Exercise brief — Only the lines of the data below from the one with "- destruct (texts" through the one with "intros [Hi Hin _ _ _ _]. split." are wanted. Repeat them exactly.

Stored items

┄┄┄┄┄┄┄┄┄┄

Lemma runes_not_nil s : s ≠ "" → runes s ≠ [].
Proof.
  destruct s as [|c s]; [done|]. intros _. cbn [runes]. repeat case_match; done.
Qed.

Lemma NewSession_ok content checks s : NewSession content checks = Ok s → typing_ok s ∧ content = Some (tn_content s) ∧ tn_promptIdx s = 0%Z ∧ tn_input s = [] ∧ (tn_correct s, tn_incorrect s, tn_keys s) = (0, 0, 0)%Z.
Proof.
  unfold NewSession. destruct content as [content|]; [|done]. case_bool_decide as Hne; [done|].
  destruct (existsb _ _) eqn:Hex; [done|]. intros [= <-]. rewrite existsb_false_in in Hex.
  assert (Forall (λ t, t ≠ []) (texts content)) as Ht.
  { apply Forall_forall. intros t (p & -> & Hp)%list_elem_of_fmap. specialize (Hex p Hp). apply bool_decide_eq_false in Hex.
    apply runes_not_nil. intros E. rewrite E in Hex. by vm_compute in Hex. }
  split; [|done]. split; cbn [tn_promptIdx tn_input tn_correct tn_incorrect tn_keys tn_content]; try done.
  - unfold total_prompts. lia.
  - destruct (texts content) as [|t l] eqn:Et.
    { exfalso. apply Hne. apply length_zero_iff_nil. rewrite <-texts_length, Et. done. }
    rewrite (proj2 (Done_false _)).
    + exists t. split; [by apply Forall_cons in Ht as [? _]|]. done.
    + unfold total_prompts. cbn. destruct (ty_Prompts content); [done|]. cbn. lia.
Qed.

(** The keys that are left to type. *)
Definition remaining (s : TypingSession) : list Z :=
  drop (length (tn_input s)) (concat (drop (Z.to_nat (tn_promptIdx s)) (texts (tn_content s)))).

(** A key the session takes: no control character but the tab. *)
Definition typable (r : Z) : Prop := (32 ≤ r ∨ r = 9)%Z.

Lemma remaining_at s rest : texts (tn_content s) !! Z.to_nat (tn_promptIdx s) = Some (tn_input s ++ rest) →
  remaining s = rest ++ concat (drop (S (Z.to_nat (tn_promptIdx s))) (texts (tn_content s))).
Proof.
  intros Hat. unfold remaining. rewrite (drop_S _ _ _ Hat). cbn. by rewrite <-app_assoc, drop_app_length.
Qed.

Lemma remaining_done s : typing_ok s → remaining s = [] ↔ Done s = true.
Proof.
  intros [Hi Hin _ _ _ _]. split.
  - intros Hr. destruct (Done s) eqn:Hd; [done|]. destruct Hin as (rest & Hne & Hat). rewrite (remaining_at s rest Hat) in Hr.
    by apply app_eq_nil in Hr as [? _].
  - intros Hd. apply bool_decide_eq_true in Hd. unfold remaining.
    rewrite (drop_ge (texts (tn_content s))); [apply drop_nil|]. rewrite texts_length. unfold total_prompts in *. lia.
Qed.

(** *** What the counters count *)

(** A key of the trace is right or wrong by the next character of the prompts, whatever the counters say; a
    deletion needs an input. *)
Definition is_right (s : TypingSession) (op : typing_op) : bool :=
  match op with OpKey _ r => bool_decide (typable r) && bool_decide (head (remaining s) = Some r) | _ => false end.
Definition is_wrong (s : TypingSession) (op : typing_op) : bool :=
  match op with
  | OpKey _ r => bool_decide (typable r) && negb (bool_decide (remaining s = [])) && negb (bool_decide (head (remaining s) = Some r))
  | _ => false
  end.
Definition is_deletion (s : TypingSession) (op : typing_op) : bool :=
  match op with OpBackspace _ => negb (bool_decide (tn_input s = [])) | _ => false end.

(** How many operations of a run are such, each judged in the state it meets. *)
Fixpoint count (p : TypingSession → typing_op → bool) (s : TypingSession) (ops : list typing_op) : Z :=
  match ops with [] => 0 | op :: ops' => Z.b2z (p s op) + count p (run_typing s op) ops' end.

(** The three counters. *)
Definition counters (s : TypingSession) : Z * Z * Z := (tn_correct s, tn_incorrect s, tn_keys s).
Definition counted (right wrong deleted : Z) (c : Z * Z * Z) : Z * Z * Z :=
  (c.1.1 + right - deleted, c.1.2 + wrong, c.2 + right + wrong + deleted)%Z.

Local Ltac counts := unfold counters, counted; cbn; f_equal; [f_equal|]; lia.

┄┄┄┄┄┄┄┄┄┄

Task solution —
  - destruct (texts content) as [|t l] eqn:Et.
    { exfalso. apply Hne. apply length_zero_iff_nil. rewrite <-texts_length, Et. done. }
    rewrite (proj2 (Done_false _)).
    + exists t. split; [by apply Forall_cons in Ht as [? _]|]. done.
    + unfold total_prompts. cbn. destruct (ty_Prompts content); [done|]. cbn. lia.
Qed.

(** The keys that are left to type. *)
Definition remaining (s : TypingSession) : list Z :=
  drop (length (tn_input s)) (concat (drop (Z.to_nat (tn_promptIdx s)) (texts (tn_content s)))).

(** A key the session takes: no control character but the tab. *)
Definition typable (r : Z) : Prop := (32 ≤ r ∨ r = 9)%Z.

Lemma remaining_at s rest : texts (tn_content s) !! Z.to_nat (tn_promptIdx s) = Some (tn_input s ++ rest) →
  remaining s = rest ++ concat (drop (S (Z.to_nat (tn_promptIdx s))) (texts (tn_content s))).
Proof.
  intros Hat. unfold remaining. rewrite (drop_S _ _ _ Hat). cbn. by rewrite <-app_assoc, drop_app_length.
Qed.

Lemma remaining_done s : typing_ok s → remaining s = [] ↔ Done s = true.
Proof.
  intros [Hi Hin _ _ _ _]. split.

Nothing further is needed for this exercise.